Creating and implementing management access filters is optional. Management access filters control all traffic going in to the CPM, including all routing protocols. They apply to packets from all ports. The filters can be used to restrict management of the 7210 SAS router by other nodes outside either specific (sub)networks or through designated ports. By default, there are no filters associated with security options. The management access filter and entries must be explicitly created on each router. These filters also apply to the management Ethernet port.
The 7210 SAS implementation exits the filter when the first match is found and execute the actions according to the specified action. For this reason, entries must be sequenced correctly from most to least explicit.
An entry may not have any match criteria defined (in which case, everything matches) but must have at least the keyword CPM to be considered complete. Entries without the action keyword are considered incomplete and will be rendered inactive.

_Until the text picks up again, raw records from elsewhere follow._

(** X10: [cloneFiber] keeps the pairing of the whole heap symmetric: if
    every [alternate] link leads to a fiber that links back, this is so
    again after the call, every fiber is still a fiber, and at most one
    object was allocated. *)
Theorem cloneFiber_keeps_pairing (NoWork : PriorityLevel) (h : heap)
    (n : loc) (f : Fiber) (p : PriorityLevel) :
  pairing_symmetric h ->
  h !! n = Some (CFiber f) ->
  exists (a : loc) (h' : heap),
    cloneFiber NoWork n p h = Return a h' /\
    pairing_symmetric h' /\
    is_fiber h' a /\
    (forall l, is_fiber h l -> is_fiber h' l) /\
    length h <= length h' <= S (length h).
Proof.
  intros Hsym Hn.
  pose proof (lookup_lt_Some _ _ _ Hn) as Hlen.
  destruct (alternate f) as [a|] eqn:Halt.
  - destruct (Hsym n a f Hn Halt) as (g & Ha & Hback).
    pose proof (lookup_lt_Some _ _ _ Ha) as Hlena.
    exists a, (<[a := CFiber (refreshed f g p)]> h). split_and!.
    + by apply cloneFiber_refresh with (f := f).
    + by apply pairing_symmetric_update with (g := g).
    + eexists. by apply list_lookup_insert_eq.
    + intros l [fl Hl]. destruct (decide (l = a)) as [-> | Hne].
      * eexists. by apply list_lookup_insert_eq.
      * exists fl. by rewrite list_lookup_insert_ne.
    + rewrite length_insert. lia.
    + rewrite length_insert. lia.
  - eexists _, _. split_and!.
    + by apply cloneFiber_alloc.
    + by apply pairing_symmetric_link.
    + eexists. apply lookup_allocated.
    + intros l [fl Hl]. pose proof (lookup_lt_Some _ _ _ Hl) as Hltl.
      destruct (decide (l = n)) as [-> | Hne].
      * eexists. by apply lookup_relinked.
      * exists fl. rewrite lookup_app_l by by rewrite length_insert.
        by rewrite list_lookup_insert_ne.
    + rewrite length_app, length_insert. simpl. lia.
    + rewrite length_app, length_insert. simpl. lia.
Qed.

Lemma paired_heap_symmetric : pairing_symmetric paired_heap.
Proof.
  intros m m' fm Hm Halt.
  destruct m as [|[|[|[|m]]]]; simpl in Hm; simplify_eq; simpl in Halt;
    simplify_eq; eexists; split; reflexivity.
Qed.

(** X10 at the example pair. *)
Lemma cloneFiber_keeps_pairing_witness :
  exists (a : loc) (h' : heap),
    cloneFiber 0%Z 0 5%Z paired_heap = Return a h' /\
    pairing_symmetric h' /\
    is_fiber h' a /\
    (forall l, is_fiber paired_heap l -> is_fiber h' l) /\
    length paired_heap <= length h' <= S (length paired_heap).
Proof.
  apply (cloneFiber_keeps_pairing 0%Z paired_heap 0
           (set_alternate (Some 1) span_fiber) 5%Z).
  - exact paired_heap_symmetric.
  - reflexivity.
Defined.

Lemma is_unpaired_fiber (h : heap) (l : loc) (f : Fiber) :
  h !! l = Some (CFiber f) ->
  is_unpaired h l = match alternate f with None => true | Some _ => false end.
Proof. intros Hl. unfold is_unpaired. by rewrite Hl. Qed.

Lemma is_unpaired_same (h h' : heap) (l : loc) :
  h' !! l = h !! l -> is_unpaired h' l = is_unpaired h l.
Proof. intros Hl. unfold is_unpaired. by rewrite Hl. Qed.

(** One clone, on a heap whose pairing is symmetric: what it allocates and
    which fibers are left without alternate. *)
Lemma cloneFiber_step (NoWork : PriorityLevel) (h : heap) (n : loc)
    (p : PriorityLevel) :
  pairing_symmetric h ->
  is_fiber h n ->
  exists (a : loc) (h1 : heap),
    cloneFiber NoWork n p h = Return a h1 /\
    pairing_symmetric h1 /\
    (forall l, is_fiber h l -> is_fiber h1 l) /\
    length h1 = (if is_unpaired h n then S (length h) else length h) /\
    is_unpaired h1 n = false /\
    (forall l, l <> n -> is_unpaired h1 l = is_unpaired h l).
Proof.
  intros Hsym [f Hn].
  pose proof (lookup_lt_Some _ _ _ Hn) as Hlen.
  destruct (cloneFiber_keeps_pairing_core NoWork h n f p Hsym Hn)
    as (a & h1 & Hrun & Hsym1 & _ & Hfib & _).
  exists a, h1. split; [done|]. split; [done|]. split; [done|].
  revert Hrun. rewrite (is_unpaired_fiber h n f Hn).
  destruct (alternate f) as [a'|] eqn:Halt.
  - destruct (Hsym n a' f Hn Halt) as (g & Ha & Hback).
    pose proof (lookup_lt_Some _ _ _ Ha) as Hlena.
    rewrite (cloneFiber_refresh NoWork h n a' f g p Hn Halt Ha).
    intros [= <- <-]. split_and!.
    + by rewrite length_insert.
    + destruct (decide (a' = n)) as [-> | Hne].
      * assert (g = f) as -> by congruence.
        rewrite (is_unpaired_fiber _ n (refreshed f f p))
          by by apply list_lookup_insert_eq.
        simpl. by rewrite Halt.
      * rewrite (is_unpaired_fiber _ n f) by by rewrite list_lookup_insert_ne.
        by rewrite Halt.
    + intros l Hl. destruct (decide (l = a')) as [-> | Hne].
      * rewrite (is_unpaired_fiber _ a' (refreshed f g p))
          by by apply list_lookup_insert_eq.
        by rewrite (is_unpaired_fiber h a' g).
      * apply is_unpaired_same. by rewrite list_lookup_insert_ne.
  - rewrite (cloneFiber_alloc NoWork h n f p Hn Halt).
    intros [= <- <-]. split_and!.
    + rewrite length_app, length_insert. simpl. lia.
    + rewrite (is_unpaired_fiber _ n (set_alternate (Some (length h)) f))
        by by apply lookup_relinked.
      by destruct f.
    + intros l Hl. destruct (decide (l < length h)) as [Hlt | Hge].
      * apply is_unpaired_same.
        rewrite lookup_app_l by by rewrite length_insert.
        by rewrite list_lookup_insert_ne.
      * destruct (decide (l = length h)) as [-> | Hne].
        -- rewrite (is_unpaired_fiber _ (length h) (allocated f n p))
             by apply lookup_allocated.
           unfold is_unpaired. by rewrite lookup_ge_None_2.
        -- apply is_unpaired_same. rewrite !lookup_ge_None_2; [done | lia |].
           rewrite length_app, length_insert. simpl. lia.
Qed.

(** Counting the elements that satisfy a test which changes at one place. *)
Lemma filter_length_flip (P1 P2 : loc -> bool) (n : loc) (L : list loc) :
  NoDup L -> n ∈ L ->
  P2 n = true -> P1 n = false ->
  (forall l, l <> n -> P1 l = P2 l) ->
  length (List.filter P2 L) = S (length (List.filter P1 L)).
Proof.
  intros Hnd Hin H2 H1 Hother.
  induction Hnd as [|x L Hx Hnd IH]; [by apply elem_of_nil in Hin|].
  apply elem_of_cons in Hin as [<- | Hin].
  - simpl. rewrite H1, H2. simpl. f_equal. f_equal.
    apply List.filter_ext_in. intros l Hl. symmetry. apply Hother.
    intros ->. by apply Hx, list_elem_of_In.
  - assert (x <> n) as Hxn by (intros ->; done).
    simpl. rewrite (Hother x Hxn).
    destruct (P2 x); simpl; by rewrite IH.
Qed.

Lemma filter_agree_off (P1 P2 : loc -> bool) (n : loc) (L : list loc) :
  n ∉ L ->
  (forall l, l <> n -> P1 l = P2 l) ->
  List.filter P1 L = List.filter P2 L.
Proof.
  intros Hnin Hother. apply List.filter_ext_in. intros l Hl.
  apply Hother. intros ->. by apply Hnin, list_elem_of_In.
Qed.

(** A run of clones on a heap whose pairing is symmetric. *)
Lemma clone_each_count (NoWork : PriorityLevel)
    (calls : list (loc * PriorityLevel)) :
  forall h : heap,
    pairing_symmetric h ->
    Forall (fun c => is_fiber h c.1) calls ->
    exists (alts : list loc) (h' : heap),
      clone_each NoWork calls h = Return alts h' /\
      length alts = length calls /\
      pairing_symmetric h' /\
      (forall l, is_fiber h l -> is_fiber h' l) /\
      length h' =
        length h + length (List.filter (is_unpaired h) (remove_dups calls.*1)).
Proof.
  induction calls as [|[n p] calls IH]; intros h Hsym Hcalls.
  - exists [], h. split_and!; try done; simpl; lia.
  - apply Forall_cons in Hcalls as [Hn Hcalls]. simpl in Hn.
    destruct (cloneFiber_step NoWork h n p Hsym Hn)
      as (a & h1 & Hrun & Hsym1 & Hfib1 & Hlen1 & Hn1 & Hother).
    destruct (IH h1 Hsym1) as (alts & h' & Hrest & Hlen & Hsym' & Hfib' & Hcount).
    { eapply Forall_impl; [exact Hcalls|]. intros c Hc. by apply Hfib1. }
    exists (a :: alts), h'. split_and!.
    + simpl. by rewrite bind_unfold, Hrun, bind_unfold, Hrest.
    + simpl. by rewrite Hlen.
    + done.
    + intros l Hl. by apply Hfib', Hfib1.
    + rewrite Hcount, Hlen1. cbn [fmap list_fmap fst remove_dups].
      pose proof (NoDup_remove_dups (calls.*1)) as Hnd.
      destruct (is_unpaired h n) eqn:Hun.
      * destruct (decide_rel elem_of n calls.*1) as [Hin | Hnin].
        -- apply elem_of_remove_dups in Hin.
           rewrite (filter_length_flip (is_unpaired h1) (is_unpaired h) n
                      _ Hnd Hin Hun Hn1 Hother).
           lia.
        -- rewrite <- elem_of_remove_dups in Hnin.
           simpl. rewrite Hun. simpl.
           rewrite (filter_agree_off (is_unpaired h1) (is_unpaired h) n
                      _ Hnin Hother).
           lia.
      * assert (List.filter (is_unpaired h1) (remove_dups calls.*1)
                = List.filter (is_unpaired h) (remove_dups calls.*1)) as ->.
        { apply List.filter_ext. intros l.
          destruct (decide (l = n)) as [-> | Hne]; [congruence | by apply Hother]. }
        destruct (decide_rel elem_of n calls.*1) as [Hin | Hnin].
        -- done.
        -- simpl. by rewrite Hun.
Qed.

(** X11: on a heap whose pairing is symmetric, any run of clones of
    fibers of the heap returns, keeps the pairing symmetric, and allocates
    exactly one object for each distinct fiber that had no alternate,
    however often each fiber is cloned: no position gets a third fiber. *)
Theorem clone_each_allocates_once (NoWork : PriorityLevel) (h : heap)
    (calls : list (loc * PriorityLevel)) :
  pairing_symmetric h ->
  Forall (fun c => is_fiber h c.1) calls ->
  exists (alts : list loc) (h' : heap),
    clone_each NoWork calls h = Return alts h' /\
    length alts = length calls /\
    pairing_symmetric h' /\
    length h' =
      length h + length (List.filter (is_unpaired h) (remove_dups calls.*1)).
Proof.
  intros Hsym Hcalls.
  destruct (clone_each_count NoWork calls h Hsym Hcalls)
    as (alts & h' & ? & ? & ? & _ & ?).
  by exists alts, h'.
Qed.

Lemma single_heap_symmetric : pairing_symmetric single_heap.
Proof.
  intros m m' fm Hm Halt.
  destruct m as [|[|[|[|m]]]]; simpl in Hm; simplify_eq; simpl in Halt;
    simplify_eq.
Qed.

(** X11 at four clones of two fibers without alternate. *)
Lemma clone_each_allocates_once_witness :
  exists (alts : list loc) (h' : heap),
    clone_each 0%Z [(0, 1%Z); (1, 2%Z); (0, 3%Z); (1, 4%Z)] single_heap
      = Return alts h' /\
    length alts = 4 /\
    pairing_symmetric h' /\
    length h' =
      length single_heap +
      length (List.filter (is_unpaired single_heap)
                (remove_dups [(0, 1%Z); (1, 2%Z); (0, 3%Z); (1, 4%Z)].*1)).
Proof.
  apply (clone_each_allocates_once 0%Z single_heap
           [(0, 1%Z); (1, 2%Z); (0, 3%Z); (1, 4%Z)]).
  - exact single_heap_symmetric.
  - repeat constructor; eexists; reflexivity.
Defined.

(** ** Constructors and clones together *)

(** X12: a fiber built from an element whose type is a function or a
    string can be cloned at once: the clone is a second new fiber, the two
    are each other's alternate, the clone has the tag of the fiber and
    the type, key and props of the element, its priority is the one given
    to [cloneFiber], and the fiber keeps the priority it was built with. *)
Theorem createFiberFromElement_then_clone (NoWork : PriorityLevel)
    (env : environment) (h : heap)
    (element : ReactElement) (p q : PriorityLevel) :
  typeof (el_type element) = "function" \/ typeof (el_type element) = "string" ->
  exists (h1 h2 : heap) (f fa : Fiber),
    createFiberFromElement NoWork env element p h = Return (length h) h1 /\
    cloneFiber NoWork (length h) q h1 = Return (S (length h)) h2 /\
    h2 !! length h = Some (CFiber f) /\
    h2 !! S (length h) = Some (CFiber fa) /\
    alternate f = Some (S (length h)) /\ alternate fa = Some (length h) /\
    tag fa = tag f /\ type fa = el_type element /\
    key fa = el_key element /\
    pendingProps fa = el_props element /\ pendingProps f = el_props element /\
    pendingWorkPriority f = p /\ pendingWorkPriority fa = q.
Proof.
  intros Hty.
  destruct (createFiberFromElementType_cases NoWork env h
              (el_type element) (el_key element))
    as [(f0 & _ & Hrun0 & Htype & Hkey & _ & _ & Halt0)
       | [(l & Hl & _) | [(Hfun & Hstr & _) _]]].
  - pose proof (createFiberFromElement_fresh NoWork env element p h _
                  Hrun0) as Hrun1.
    cbn [cell_set_pendingProps cell_set_pendingWorkPriority] in Hrun1.
    set (f1 := set_pendingWorkPriority p
                 (set_pendingProps (el_props element) f0)) in *.
    assert (alternate f1 = None) as Halt1 by by destruct f0.
    assert ((h ++ [CFiber f1]) !! length h = Some (CFiber f1)) as Hn
      by apply lookup_last_cell.
    pose proof (cloneFiber_alloc NoWork _ _ f1 q Hn Halt1) as Hrun2.
    assert (length (h ++ [CFiber f1]) = S (length h)) as Hlen
      by (rewrite length_app; simpl; lia).
    rewrite Hlen in Hrun2.
    eexists _, _, (set_alternate (Some (S (length h))) f1),
      (allocated f1 (length h) q).
    split; [exact Hrun1|]. split; [exact Hrun2|]. split_and!.
    + apply lookup_relinked. lia.
    + rewrite <- Hlen. apply lookup_allocated.
    + by destruct f0.
    + done.
    + by destruct f0.
    + destruct f0. simpl in *. congruence.
    + destruct f0. simpl in *. congruence.
    + by destruct f0.
    + by destruct f0.
    + by destruct f0.
    + done.
  - rewrite Hl in Hty. by destruct Hty.
  - by destruct Hty.
Qed.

Use the following syntax to configure a management access filter. This example only accepts packets matching the criteria specified in entries 1 and 2. Non-matching packets are denied.
config>system
security
management-access-filter
ip-filter
ipv6-filter
default-action {permit|deny|deny-host-unreachable}
renum old-entry-number new-entry-number
no shutdown
entry entry-id
description description-string
src-port {port-id cpm|laglag-id}
src-ip {ip-prefix/mask | ip-prefix netmask}
protocol protocol-id
dst-port port [mask]
action {permit|deny|deny-host-unreachable}
log